It's an interesting perspective and one that easily fits with the central bankers' desire to inflate the market so that everyone feels good. It's also of course a way to get money into the bankers' hands (keep in mind that all the central banks are private banks looking out only for themselves and at taxpayer expense). The banksters will continue to do this and rape the public for as long as the public remains ignorant of what they're doing.

There are high expectations by most traders for a rally into year-end (Santa Claus rally) and as I'll show on the charts there is a price pattern that full supports that idea. Even Tom DeMark was out earlier in the week giving his projection for a rally into year-end (more on his forecast in a bit). The seasonal bias is clearly in favor of the bulls. Of course the bullish bias for the year, this being the 3rd presidential year, hasn't exactly panned out well for the bulls (S&P closed 2010 at 1257.64 and today's close was 1261, up a whopping 3 points) but I guess a flat year is better than a losing year.

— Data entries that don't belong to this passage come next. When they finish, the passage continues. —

(** ** Senders *)

Inductive SenderClass : Type := CommitteeSender | RegisteredSender | UnregisteredSender.

#[export] Instance SenderClass_eq_dec : EqDecision SenderClass.
Proof. solve_decision. Defined.

(** [Display]. *)
Definition sender_class_str (c : SenderClass) : string :=
  match c with
  | CommitteeSender => "Committee"
  | RegisteredSender => "Registered"
  | UnregisteredSender => "Unregistered"
  end.

Definition class_is_registered (c : SenderClass) : bool :=
  match c with UnregisteredSender => false | _ => true end.

Inductive DropReason : Type :=
| OversizedJson | OversizedBinary | BinaryFromNonVerifier | EndorsementFromNonVerifier
| ReplayedSequence | FutureSequence | ForwardRate | DirectPeerRate | AuthorRate
| UnregisteredRate | GlobalRateDrop | Undecodable | UnexpectedBinaryKind | ImmediateRateLimited
| ControlQueueFull | SenderQuota | GlobalQuota | NodeTableFull | NodeInfoRejected
| DuplicatePayload.

#[export] Instance DropReason_eq_dec : EqDecision DropReason.
Proof. solve_decision. Defined.

Definition blames_direct_peer (r : DropReason) : bool :=
  match r with OversizedBinary | Undecodable | UnexpectedBinaryKind => true | _ => false end.

Definition after_decode (r : DropReason) : bool :=
  match r with
  | UnexpectedBinaryKind | EndorsementFromNonVerifier | ForwardRate | ImmediateRateLimited
  | ControlQueueFull | SenderQuota | GlobalQuota => true
  | _ => false
  end.

(** ** Limits *)

Record Quota := mkQuota { q_rows : Z; q_bytes : Z }.

Definition admits (self : Quota) (rows bytes : Z) : bool :=
  (rows <=? q_rows self) && (bytes <=? q_bytes self).

Record InboundLimits := mkLimits {
  max_json_bytes : Z;
  max_binary_bytes : Z;
  il_global : Quota;
  il_committee_reserve : Quota;
  il_registered_peer : Quota;
}.

Definition MAX_GOSSIPSUB_TRANSMIT_SIZE : Z := 16 * 1024 * 1024.

(** Byte quotas are shares of the ceiling; row quotas are fixed. *)
Definition with_inbox_bytes (max_json max_inbox_bytes : Z) : InboundLimits :=
  {| max_json_bytes := max_json;
     max_binary_bytes := MAX_GOSSIPSUB_TRANSMIT_SIZE;
     il_global := mkQuota 16384 max_inbox_bytes;
     il_committee_reserve := mkQuota 4096 (Z.quot max_inbox_bytes 4);
     il_registered_peer := mkQuota 1024 (Z.quot max_inbox_bytes 8) |}.

(** ** Lemmas *)

Lemma retain_lookup `{Countable K} {V} (keep : K → V → bool) m k v :
  retain keep m !! k = Some v ↔ m !! k = Some v ∧ keep k v = true.
Proof. apply map_lookup_filter_Some. Qed.

Lemma retain_lookup_none `{Countable K} {V} (keep : K → V → bool) m k :
  retain keep m !! k = None ↔ m !! k = None ∨ ∃ v, m !! k = Some v ∧ keep k v = false.
Proof.
  unfold retain. rewrite map_lookup_filter_None. split.
  - intros [?|Hf]; [by left|]. destruct (m !! k) as [v|] eqn:E; [right|by left].
    exists v. split; [done|]. specialize (Hf v eq_refl). cbn in Hf. by destruct (keep k v).
  - intros [?|(v & E & Hk)]; [by left|right]. intros w Hw. cbn. congruence.
Qed.

Lemma retain_size `{Countable K} {V} (keep : K → V → bool) m : (size (retain keep m) ≤ size m)%nat.
Proof. apply map_subseteq_size, map_filter_subseteq. Qed.

Lemma contains_key_true `{Countable K} {V} (m : gmap K V) k :
  contains_key m k = true ↔ is_Some (m !! k).
Proof. apply bool_decide_eq_true. Qed.

Lemma contains_key_false `{Countable K} {V} (m : gmap K V) k :
  contains_key m k = false ↔ m !! k = None.
Proof.
  unfold contains_key. rewrite bool_decide_eq_false, eq_None_not_Some. done.
Qed.

(** Inserting a known key, or a new one below the bound, keeps the bound. *)
Lemma insert_size_known `{Countable K} {V} (m : gmap K V) k v :
  is_Some (m !! k) → size (<[k := v]> m) = size m.
Proof. intros. by apply map_size_insert_Some. Qed.

Lemma insert_size_le `{Countable K} {V} (m : gmap K V) k v :
  (size (<[k := v]> m) ≤ S (size m))%nat.
Proof. rewrite map_size_insert. destruct (m !! k); unfold id; lia. Qed.

(** * Admission: gates, strikes and replays *)

Local Open Scope Z_scope.

(** ** Cooldown gates *)

Record ResponseGate := mkResponseGate {
  rg_sent_at : option Instant;
  rg_pending : bool;
  rg_cooldown : Duration;
}.
#[export] Instance eta_ResponseGate : Eta ResponseGate := λ g,
  mkResponseGate (rg_sent_at g) (rg_pending g) (rg_cooldown g).

Definition NODE_INFO_RESPONSE_COOLDOWN : Duration := from_secs 10.

Definition new_response_gate (cooldown : Duration) : ResponseGate :=
  mkResponseGate None false cooldown.

Definition cooled_down (self : ResponseGate) (now : Instant) : bool :=
  is_none_or_since now (rg_sent_at self) (rg_cooldown self).

Definition try_respond (self : ResponseGate) (now : Instant) : bool * ResponseGate :=
  if cooled_down self now
  then (true, self <| rg_sent_at := Some now |> <| rg_pending := false |>)
  else (false, self <| rg_pending := true |>).

Definition take_pending (self : ResponseGate) (now : Instant) : bool * ResponseGate :=
  if rg_pending self && cooled_down self now
  then (true, self <| rg_sent_at := Some now |> <| rg_pending := false |>)
  else (false, self).

Definition GATE_SWEEP_INTERVAL : Duration := from_secs 5.

Record BoundedStamps := mkStamps {
  bs_stamps : gmap string Instant;
  bs_swept_at : option Instant;
}.
#[export] Instance eta_BoundedStamps : Eta BoundedStamps := λ s,
  mkStamps (bs_stamps s) (bs_swept_at s).

Definition is_live (self : BoundedStamps) (key : string) (ttl : Duration) (now : Instant) : bool :=
  match bs_stamps self !! key with
  | Some at_ => saturating_duration_since now at_ <? ttl
  | None => false
  end.

(** Forget what is past its time, at most once per interval. *)
Definition sweep_stamps (self : BoundedStamps) (ttl : Duration) (now : Instant) : BoundedStamps :=
  if is_none_or_since now (bs_swept_at self) GATE_SWEEP_INTERVAL
  then self <| bs_swept_at := Some now |>
            <| bs_stamps ::= retain (λ _ at_, saturating_duration_since now at_ <? ttl) |>
  else self.

Definition stamp (self : BoundedStamps) (key : string) (ttl : Duration) (max_entries : Z)
    (now : Instant) : bool * BoundedStamps :=
  let crowded s := negb (contains_key (bs_stamps self) key) && (max_entries <=? map_len (bs_stamps s)) in
  let self' := if crowded self then sweep_stamps self ttl now else self in
  if crowded self' then (false, self')
  else (true, self' <| bs_stamps ::= insert key now |>).

Record CooldownGate := mkCooldownGate {
  cg_seen : BoundedStamps;
  cg_cooldown : Duration;
  cg_max_entries : Z;
}.
#[export] Instance eta_CooldownGate : Eta CooldownGate := λ g,
  mkCooldownGate (cg_seen g) (cg_cooldown g) (cg_max_entries g).

Definition new_cooldown_gate (cooldown : Duration) (max_entries : Z) : CooldownGate :=
  mkCooldownGate (mkStamps ∅ None) cooldown max_entries.

Definition gate_allow (self : CooldownGate) (key : string) (now : Instant) : bool * CooldownGate :=
  if is_live (cg_seen self) key (cg_cooldown self) now then (false, self)
  else
    let '(ok, seen) := stamp (cg_seen self) key (cg_cooldown self) (cg_max_entries self) now in
    (ok, self <| cg_seen := seen |>).

Definition PEER_TIMESTAMP_GATE : CooldownGate := new_cooldown_gate (from_secs 30) 8192.
Definition GET_GRAPH_RESPONSE_GATE : CooldownGate := new_cooldown_gate (from_secs 60) 16384.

The one worrisome thing for me is that this market has not been kind to those who have joined the majority in their expectations. When too many line up on the same side of the boat it invariably tips over and spills the majority into the frigid waters.

Bulls All Lined Up on One Side

However, we can't trade on hunches and right now it's only a hunch that bulls might be in trouble this month. In the meantime I'll stick with the charts and price patterns to help provide the clues needed to discern whether or not a rally or a decline is the higher-probability move. At the moment I think the higher-probability move will be a year-end rally but only if we first get a pullback into next week (presumably on less than good news from the EU leaders). I'm on the same side of the boat as everyone else but I'm wearing my poopy suit (Navy icy-water survival suit) and a big life preserver in case of tipping. The downside risk is too great to get complacent about the long side here.

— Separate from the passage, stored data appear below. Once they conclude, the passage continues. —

Lemma pegin_transcript_inv p keys nonces transcript :
  pegin_confirm_transcript p keys nonces = Ok transcript →
  ∃ encoded sighash body agg,
    length keys = length nonces ∧ instance_parameters_to_vec p = Ok encoded ∧
    pegin_confirm_sighash p = Ok sighash ∧ members_body pub_nonce_to_vec (zip keys nonces) = Ok body ∧
    transcript = PEGIN_CONFIRM_NONCE_CONSENSUS_DOMAIN +:+ uuid_bytes (bi_instance_id p) +:+
      sha256 encoded +:+ sighash +:+ be_bytes 4 (Z.of_nat (length keys)) +:+ body +:+ hashed_field agg.
Proof.
  unfold pegin_confirm_transcript, instance_parameters_hash. intros Ht. ok_inv.
  rewrite member_entries_eq in *. ok_inv. match goal with E : (_ =? _)%nat = true |- _ => apply Nat.eqb_eq in E end.
  do 4 eexists. split_and!; [done..|]. by rewrite !append_assoc.
Qed.

(** Equal transcripts come from the same keys, nonces and sighash. *)
Lemma pegin_transcript_binds p p' keys keys' nonces nonces' transcript :
  Z.of_nat (length keys) < 2 ^ 32 → Z.of_nat (length keys') < 2 ^ 32 →
  pegin_confirm_transcript p keys nonces = Ok transcript →
  pegin_confirm_transcript p' keys' nonces' = Ok transcript →
  keys = keys' ∧ nonces = nonces' ∧ pegin_confirm_sighash p = pegin_confirm_sighash p' ∧
  ∃ b b', instance_parameters_to_vec p = Ok b ∧ instance_parameters_to_vec p' = Ok b' ∧
          sha256 b = sha256 b'.
Proof.
  intros Hk Hk' Ht Ht'.
  apply pegin_transcript_inv in Ht as (b & h & body & agg & Hl & Hb & Hh & Hbody & ->).
  apply pegin_transcript_inv in Ht' as (b' & h' & body' & agg' & Hl' & Hb' & Hh' & Hbody' & Heq).
  apply append_inj in Heq as [_ Heq]; [|done].
  apply append_inj in Heq as [_ Heq]; [|unfold uuid_bytes; by rewrite !be_bytes_length].
  apply append_inj in Heq as [Hsha Heq]; [|by rewrite !sha256_size].
  apply append_inj in Heq as [-> Heq];
    [|by rewrite (pegin_confirm_sighash_size _ _ Hh), (pegin_confirm_sighash_size _ _ Hh')].
  apply append_inj in Heq as [Hcount Heq]; [|by rewrite !be_bytes_length].
  apply be_bytes_inj in Hcount; [|lia..].
  assert (Hlz : length (zip keys nonces) = length (zip keys' nonces')) by (rewrite !length_zip; lia).
  destruct (members_body_inj _ pub_nonce_inj pub_nonce_size _ _ _ _ _ _ Hlz Hbody Hbody' Heq) as [Hz _].
  apply zip_inj in Hz as [-> ->]; [|done..]. split_and!; [done|done|congruence|by eauto].
Qed.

Fully supporting the bull's belief is Tom DeMark's forecast. For those who don't know him, he's most famous for his DeMark indicators which include Sequential and Countdown indicators (he uses 9 and 13 trading days, using some proprietary rules for how he counts the days to identify potential reversals). In his interview with Bloomberg, which you can watch here: DeMark interview, he talks about SPX making it to 1330-1345 by December 21st. He has made some very good calls this year and therefore his current forecast is not to be ignored.

Before I get into the charts and show what I believe is the bullish setup into the end of the month, including Tom DeMark's input, I want to show a chart I came across today from Tom McClellan that shows the Fed's POMO activities for the rest of the year. There is not a direct one-for-one correlation but typically when POMO operations decline there's been less money for the market to enjoy and the market has declined. The POMO schedule towards the end of the month is for a sharp withdrawal and that could tie in with a high in the stock market that's close to DeMark's December 21st forecast (which is also the winter solstice).

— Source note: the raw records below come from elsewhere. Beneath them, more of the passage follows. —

(* ===== verification/GraphChainState.v ===== *)
(** * What both chains say about a graph

    The stage a graph reached, and in a challenge how far each branch got, is derived from the
    graph's transactions on Bitcoin and from the gateway on Goat; the row follows it.

    Source: node/src/utils/graph_chain_state.rs, node/src/utils/btc.rs,
    node/src/utils/graph_store.rs. *)

From stdpp Require Import base list strings pretty gmap.
From S2P Require Import Prelude Table Storage EngineEffects Executor NodeSchema LocalDb NodeApply.
From S2P Require Import InstanceAggregate KeyEnvelope Timelocks Committee RoundStore GraphDefs PeginRound.
From S2P Require Import GraphPegout GraphValidate.

Local Open Scope Z_scope.

Inductive VerifierChallengeStatus : Type := NoAssert | VerifierAsserted | ProverAnswered | Disproved.

Record ChallengeSubStatus := mkSubStatus {
  cs_watchtower_challenge_status : list bool;
  cs_verifier_challenge_status : list VerifierChallengeStatus;
  cs_disprove_type : option DisproveTxType;
  cs_disprove_index : Z;
}.
#[export] Instance eta_ChallengeSubStatus : Eta ChallengeSubStatus := λ s,
  mkSubStatus (cs_watchtower_challenge_status s) (cs_verifier_challenge_status s) (cs_disprove_type s)
    (cs_disprove_index s).

Record DetectedDisprove := mkDetected {
  dd_disprove_type : DisproveTxType;
  dd_index : nat;
  dd_challenge_finish_txid : Txid;
}.

Record GraphChainScan := mkGraphScan {
  sc_status : GraphStatus;
  sc_sub_status : ChallengeSubStatus;
  sc_challenge_txid : option Txid;
  sc_disprove : option DetectedDisprove;
}.

(** Outpoints and vouts of crate [goat]'s transactions, the graph data on Goat and the text of a
    sub-status. *)
Class ChainReads := {
  gateway_get_graph_data : nat → Uuid → outcome GraphData;
  connector_a_input : PreSigned → outcome Input;
  connector_d_input : PreSigned → outcome Input;
  kickoff_connector_vout : Z;
  watchtower_connector_vout : nat → Z;
  sub_status_to_string : ChallengeSubStatus → outcome string;
}.

Section ChainState.
Context `{UuidText} `{Others} `{Musig2} `{Goat} `{GraphBuilder} `{Outside} `{Registries} `{ChainReads}.

Definition signed_txid (tx : PreSigned) : Txid := compute_txid (ps_tx tx).

(** ** Bitcoin *)

Definition tx_confirmed (txid : Txid) : ST RoundNode bool :=
  status ← ask (λ k, get_tx_status k txid); mret (xs_confirmed status).

Definition outpoint_spent_txid (txid : Txid) (vout : Z) : ST RoundNode (option Txid) :=
  status ← ask (λ k, get_output_status k txid vout);
  mret (status ← status; os_txid status).

Definition outpoint_spent_confirmed (txid : Txid) (vout : Z) : ST RoundNode (option Txid) :=
  spent ← outpoint_spent_txid txid vout;
  match spent with
  | Some spent_txid =>
      status ← ask (λ k, get_tx_status k spent_txid);
      mret (if xs_confirmed status then Some spent_txid else None)
  | None => mret None
  end.

(** ** Disproves *)

Definition detect_guardian_disprove (graph : BitvmGcGraph) : ST RoundNode (option DetectedDisprove) :=
  let quick_challenge_txid := signed_txid (bg_quick_challenge graph) in
  quick ← tx_confirmed quick_challenge_txid;
  if quick : bool then mret (Some (mkDetected QuickChallenge 0 quick_challenge_txid))
  else
    let incomplete_txid := signed_txid (bg_challenge_incomplete_kickoff graph) in
    incomplete ← tx_confirmed incomplete_txid;
    mret (if incomplete : bool then Some (mkDetected ChallengeIncompleteKickoff 0 incomplete_txid) else None).

Definition detect_connector_d_disprove (graph : BitvmGcGraph) : ST RoundNode (option DetectedDisprove) :=
  connector_d ← st_lift (map_err (λ e, "failed to get connector-d input: " +:+ e)
                           (connector_d_input (bg_operator_assert graph)));
  spent ← outpoint_spent_confirmed (in_txid connector_d) (in_vout connector_d);
  mret (spent_txid ← spent;
        if bool_decide (spent_txid = signed_txid (bg_take2 graph)) then None
        else match list_find (λ tx, spent_txid = signed_txid tx) (bg_disproves graph) with
             | Some (i, _) => Some (mkDetected TxDisprove i spent_txid)
             | None => Some (mkDetected PubinDisprove 0 spent_txid)
             end).

Fixpoint confirmed_nack (nacks : list PreSigned) (i : nat) : ST RoundNode (option DetectedDisprove) :=
  match nacks with
  | [] => mret None
  | nack :: nacks =>
      let txid := signed_txid nack in
      confirmed ← tx_confirmed txid;
      if confirmed : bool then mret (Some (mkDetected OperatorChallengeNack i txid))
      else confirmed_nack nacks (S i)
  end.

Definition detect_watchtower_flow_disprove (graph : BitvmGcGraph) :
    ST RoundNode (option DetectedDisprove) :=
  nack ← confirmed_nack (bg_operator_challenge_nacks graph) 0;
  match nack with
  | Some found => mret (Some found)
  | None =>
      let txid := signed_txid (bg_operator_commit_timeout graph) in
      confirmed ← tx_confirmed txid;
      mret (if confirmed : bool then Some (mkDetected OperatorCommitTimeout 0 txid) else None)
  end.

(** ** The scan *)

Definition initial_challenge_sub_status (watchtower_num verifier_num : nat) : ChallengeSubStatus :=
  mkSubStatus (replicate watchtower_num false) (replicate verifier_num NoAssert) None 0.

(** [index as i32]. *)
Definition as_i32 (n : nat) : Z := let w := Z.of_nat n mod 2 ^ 32 in if w <? 2 ^ 31 then w else w - 2 ^ 32.

Definition disproved_scan (sub : ChallengeSubStatus) (challenge_txid : option Txid) (d : DetectedDisprove) :
    GraphChainScan :=
  mkGraphScan Disprove (sub <| cs_disprove_type := Some (dd_disprove_type d) |>
                       <| cs_disprove_index := as_i32 (dd_index d) |>) challenge_txid (Some d).

(** Which watchtower connectors of the challenge are spent. *)
Fixpoint watchtower_spends (init_txid : Txid) (n i : nat) : ST RoundNode (list bool) :=
  match n with
  | O => mret []
  | S n =>
      spent ← outpoint_spent_txid init_txid (watchtower_connector_vout i);
      rest ← watchtower_spends init_txid n (S i);
      mret (is_some spent :: rest)
  end.

(** The branch of every verifier, and the last disprove that is confirmed. *)
Fixpoint verifier_branches (graph : BitvmGcGraph) (asserts : list PreSigned) (i : nat)
    (found : option DetectedDisprove) :
    ST RoundNode (list VerifierChallengeStatus * option DetectedDisprove) :=
  match asserts with
  | [] => mret ([], found)
  | verifier_assert :: asserts =>
      let verifier_assert_txid := signed_txid verifier_assert in
      disprove ← st_lift (index (bg_disproves graph) i);
      visible ← tx_visible verifier_assert_txid;
      branch ← (if visible : bool then
                  spent ← outpoint_spent_confirmed verifier_assert_txid 0;
                  mret (match spent with
                        | Some spent_txid =>
                            if bool_decide (spent_txid = signed_txid disprove)
                            then (Disproved, Some (mkDetected TxDisprove i spent_txid))
                            else (ProverAnswered, found)
                        | None => (VerifierAsserted, found)
                        end)
                else mret (NoAssert, found));
      rest ← verifier_branches graph asserts (S i) branch.2;
      mret (branch.1 :: rest.1, rest.2)
  end.

(** From a confirmed challenge on. *)
Definition scan_challenge (graph : BitvmGcGraph) (sub : ChallengeSubStatus) (challenge_txid : option Txid) :
    ST RoundNode GraphChainScan :=
  let waiting sub := mkGraphScan Challenge sub challenge_txid None in
  guardian ← detect_guardian_disprove graph;
  match guardian with
  | Some d => mret (disproved_scan sub challenge_txid d)
  | None =>
      watchtower ← detect_watchtower_flow_disprove graph;
      match watchtower with
      | Some d => mret (disproved_scan sub challenge_txid d)
      | None =>
          let init_txid := signed_txid (bg_watchtower_challenge_init graph) in
          init_on_chain ← tx_visible init_txid;
          if negb init_on_chain then mret (waiting sub)
          else
            spends ← watchtower_spends init_txid
                       (length (bp_watchtower_pubkeys (bg_parameters graph))) 0;
            let sub := sub <| cs_watchtower_challenge_status := spends |> in
            assert_on_chain ← tx_visible (signed_txid (bg_operator_assert graph));
            if negb assert_on_chain then mret (waiting sub)
            else
              branches ← verifier_branches graph (bg_verifier_asserts graph) 0 None;
              let sub := sub <| cs_verifier_challenge_status := branches.1 |> in
              match branches.2 with
              | Some d => mret (disproved_scan sub challenge_txid d)
              | None =>
                  connector_d ← detect_connector_d_disprove graph;
                  match connector_d with
                  | Some d => mret (disproved_scan sub challenge_txid d)
                  | None =>
                      take2 ← tx_confirmed (signed_txid (bg_take2 graph));
                      mret (if take2 : bool then mkGraphScan OperatorTake2 sub challenge_txid None
                            else waiting sub)
                  end
              end
      end
  end.

(** From a confirmed kickoff on. *)
Definition scan_kickoff (graph : BitvmGcGraph) (sub : ChallengeSubStatus) : ST RoundNode GraphChainScan :=
  guardian ← detect_guardian_disprove graph;
  match guardian with
  | Some d => mret (disproved_scan sub None d)
  | None =>
      connector_a ← st_lift (map_err (λ e, "failed to get connector-a input: " +:+ e)
                               (connector_a_input (bg_kickoff graph)));
      spent ← outpoint_spent_confirmed (in_txid connector_a) (in_vout connector_a);
      match spent with
      | None => mret (mkGraphScan OperatorKickOff sub None None)
      | Some spent_txid =>
          if bool_decide (spent_txid = signed_txid (bg_take1 graph))
          then mret (mkGraphScan OperatorTake1 sub None None)
          else scan_challenge graph sub (Some spent_txid)
      end
  end.

Definition zero_key : bytes := be_bytes 32 0.

Definition scan_graph_chain_state (graph : BitvmGcGraph) : ST RoundNode GraphChainScan :=
  let graph_id := bp_graph_id (bg_parameters graph) in
  let sub := initial_challenge_sub_status (length (bp_watchtower_pubkeys (bg_parameters graph)))
               (length (bg_verifier_asserts graph)) in
  let prekickoff_txid := signed_txid (bg_cur_prekickoff graph) in
  graph_data_on_goat ← ask (λ k, gateway_get_graph_data k graph_id);
  let current_status :=
    if bool_decide (ga_operator_pubkey graph_data_on_goat = zero_key)
    then if bg_committee_pre_signed graph then CommitteePresigned else OperatorPresigned
    else OperatorDataPushed in
  confirmed ← tx_confirmed prekickoff_txid;
  if negb confirmed then mret (mkGraphScan current_status sub None None)
  else
    spent ← outpoint_spent_confirmed prekickoff_txid kickoff_connector_vout;
    match spent with
    | None => mret (mkGraphScan PreKickoff sub None None)
    | Some spent_txid =>
        if bool_decide (spent_txid = signed_txid (bg_kickoff graph)) then scan_kickoff graph sub
        else mret (mkGraphScan Skipped sub None None)
    end.

(** ** The row *)

Definition update_graph_status (instance_id graph_id : Uuid) (new_status : GraphStatus)
    (sub_status : option ChallengeSubStatus) : ST RoundNode GraphStatusTransitionOutcome :=
  acquire_local;;
  text ← match sub_status with
         | Some sub => t ← st_lift (sub_status_to_string sub); mret (Some t)
         | None => mret None
         end;
  on_rows (transition_graph_status instance_id graph_id new_status ChainReconcile text).

Definition update_graph_challenge_txid_if_needed (graph_id : Uuid) (challenge_txid : Txid) :
    ST RoundNode unit :=
  acquire_local;;
  row ← on_rows (find_graph graph_id);
  match row with
  | None => mret tt
  | Some graph =>
      if bool_decide (gr_challenge_txid graph = Some challenge_txid) then mret tt
      else on_rows (update_graph_runtime
             (mkRuntimeUpdate (gr_instance_id graph) graph_id (Some challenge_txid) None None None));; mret tt
  end.

Definition refresh_graph (instance_id graph_id : Uuid) (graph : BitvmGcGraph) : ST RoundNode unit :=
  let p := bg_parameters graph in
  if negb (bool_decide (bi_instance_id (bp_instance_parameters p) = instance_id)) ||
     negb (bool_decide (bp_graph_id p = graph_id)) then
    st_fail ["refuse to refresh graph " +:+ uuid_to_string instance_id +:+ ":" +:+ uuid_to_string graph_id +:+
             " with mismatched graph parameters " +:+
             uuid_to_string (bi_instance_id (bp_instance_parameters p)) +:+ ":" +:+
             uuid_to_string (bp_graph_id p)]
  else
    scan ← scan_graph_chain_state graph;
    outcome ← update_graph_status instance_id graph_id (sc_status scan) (Some (sc_sub_status scan));
    match outcome, sc_challenge_txid scan with
    | TransitionApplied, Some challenge_txid | AlreadyCurrent, Some challenge_txid =>
        update_graph_challenge_txid_if_needed graph_id challenge_txid
    | _, _ => mret tt
    end.

(** A failed refresh is only logged. *)
Definition try_refresh_graph (instance_id graph_id : Uuid) (graph : BitvmGcGraph) : ST RoundNode unit :=
  st_try (refresh_graph instance_id graph_id graph);; mret tt.

End ChainState.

S&P 500 vs. Fed POMO, chart courtesy Tom McClellan

Onto the charts, the SPX weekly chart shows it has rallied up to its 50-week MA (close to the 200-dma) but doesn't have much in the way of resistance between here and the previous high and broken H&S neckline near 1293. If the bulls get real excited this month and Europe saves the world we could see the rally that DeMark is looking for, whether from here or after a pullback first, and hit the downtrend line from 2007. Towards the end of the month the downtrend line will be near 1332.

S&P 500, SPX, Weekly chart

On the daily chart below I'm showing a pullback to 1226 where it would likely find support at its 20 and 50-dma's. From there another rally leg equal to the one up from November 25th would target 1335. This is of course speculation but it would be a very nice way to finish the rally and accomplish DeMark's projection. As for completion dates, I like a turn window that runs from DeMark's December 21st to an important Bradley Model turn date on December 28th. In between is a new moon on December 24th. BTW, the full moon is on December 10th, which is Saturday and that makes it possible we'll see Friday or Monday be a turn date for the current rally.

S&P 500, SPX, Daily chart

Key Levels for SPX:
- bullish above 1270
- bearish below 1192

Not shown on the daily chart is a Fib price projection to 1293 where the 2nd leg of the bounce off the October 4th low would be 62% of the 1st leg up. The fact that this correlates well with the broken H&S neckline makes for a very interesting setup if it rallies from here up to there and rolls back over (excellent shorting opportunity if that sets up), especially if it gets hit on Friday or Monday. I would be looking very hard at that setup to put on a sizeable short position.

The 120-min chart below shows how price has been oscillating around the uptrend line from November 1st, which was the bottom of the previous sideways triangle that everyone was watching after the October 27th high. It closed just above that line today. And note that this morning's low found support at the broken downtrend line from October 27th, the top of the triangle. Only marginally higher, near 1270, is the downtrend line from July. It's going to be tough resistance unless it can gap over it (the favorite tactic in this market). A drop below 1255 should indicate we're going to get at least the pullback.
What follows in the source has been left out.